## ACTION ITEM
Every line in the records below between the one holding "(* ===== verification/Top.v ===== *)" and the one holding "places of the string literals. *)", inclusive, is to be set down exactly; all other lines are to be left out.

## Dataset entries
========
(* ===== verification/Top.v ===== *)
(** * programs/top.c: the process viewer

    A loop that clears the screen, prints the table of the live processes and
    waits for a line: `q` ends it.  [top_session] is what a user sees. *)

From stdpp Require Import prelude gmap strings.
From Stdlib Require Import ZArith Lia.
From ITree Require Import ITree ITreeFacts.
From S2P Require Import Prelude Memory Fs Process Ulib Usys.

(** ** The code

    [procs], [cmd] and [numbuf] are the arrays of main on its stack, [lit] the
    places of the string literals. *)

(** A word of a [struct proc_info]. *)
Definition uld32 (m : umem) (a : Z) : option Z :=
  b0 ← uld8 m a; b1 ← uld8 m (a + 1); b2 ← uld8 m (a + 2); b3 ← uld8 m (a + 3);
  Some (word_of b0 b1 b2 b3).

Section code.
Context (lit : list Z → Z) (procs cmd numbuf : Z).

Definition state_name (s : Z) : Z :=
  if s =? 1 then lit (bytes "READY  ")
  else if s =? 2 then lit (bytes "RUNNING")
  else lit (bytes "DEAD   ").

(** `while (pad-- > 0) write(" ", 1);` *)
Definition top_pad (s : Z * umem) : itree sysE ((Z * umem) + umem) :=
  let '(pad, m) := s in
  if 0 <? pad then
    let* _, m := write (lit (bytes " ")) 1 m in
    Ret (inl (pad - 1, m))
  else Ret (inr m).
========
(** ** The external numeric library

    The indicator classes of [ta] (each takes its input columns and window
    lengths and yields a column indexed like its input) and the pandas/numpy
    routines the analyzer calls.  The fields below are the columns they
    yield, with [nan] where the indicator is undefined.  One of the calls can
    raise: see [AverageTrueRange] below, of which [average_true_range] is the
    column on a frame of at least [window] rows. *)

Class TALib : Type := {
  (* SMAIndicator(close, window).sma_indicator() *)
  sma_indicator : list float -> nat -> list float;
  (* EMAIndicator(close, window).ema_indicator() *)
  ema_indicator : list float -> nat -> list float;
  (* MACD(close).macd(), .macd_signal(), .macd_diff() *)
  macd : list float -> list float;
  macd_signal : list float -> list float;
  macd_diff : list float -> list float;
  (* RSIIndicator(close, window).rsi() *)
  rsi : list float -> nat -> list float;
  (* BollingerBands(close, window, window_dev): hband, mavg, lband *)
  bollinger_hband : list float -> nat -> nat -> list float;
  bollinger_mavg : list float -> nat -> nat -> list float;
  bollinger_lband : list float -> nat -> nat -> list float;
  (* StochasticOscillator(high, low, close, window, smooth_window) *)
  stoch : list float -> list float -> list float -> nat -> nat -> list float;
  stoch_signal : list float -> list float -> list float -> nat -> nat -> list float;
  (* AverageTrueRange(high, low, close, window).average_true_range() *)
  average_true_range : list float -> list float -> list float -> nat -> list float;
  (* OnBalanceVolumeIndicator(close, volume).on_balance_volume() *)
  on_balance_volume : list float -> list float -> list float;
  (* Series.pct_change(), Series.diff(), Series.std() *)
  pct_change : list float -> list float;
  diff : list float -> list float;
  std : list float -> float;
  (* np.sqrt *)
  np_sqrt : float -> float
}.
========
## SOLUTION TO THIS PROBLEM
(* ===== verification/Top.v ===== *)
(** * programs/top.c: the process viewer

    A loop that clears the screen, prints the table of the live processes and
    waits for a line: `q` ends it.  [top_session] is what a user sees. *)

From stdpp Require Import prelude gmap strings.
From Stdlib Require Import ZArith Lia.
From ITree Require Import ITree ITreeFacts.
From S2P Require Import Prelude Memory Fs Process Ulib Usys.

(** ** The code

    [procs], [cmd] and [numbuf] are the arrays of main on its stack, [lit] the
    places of the string literals. *)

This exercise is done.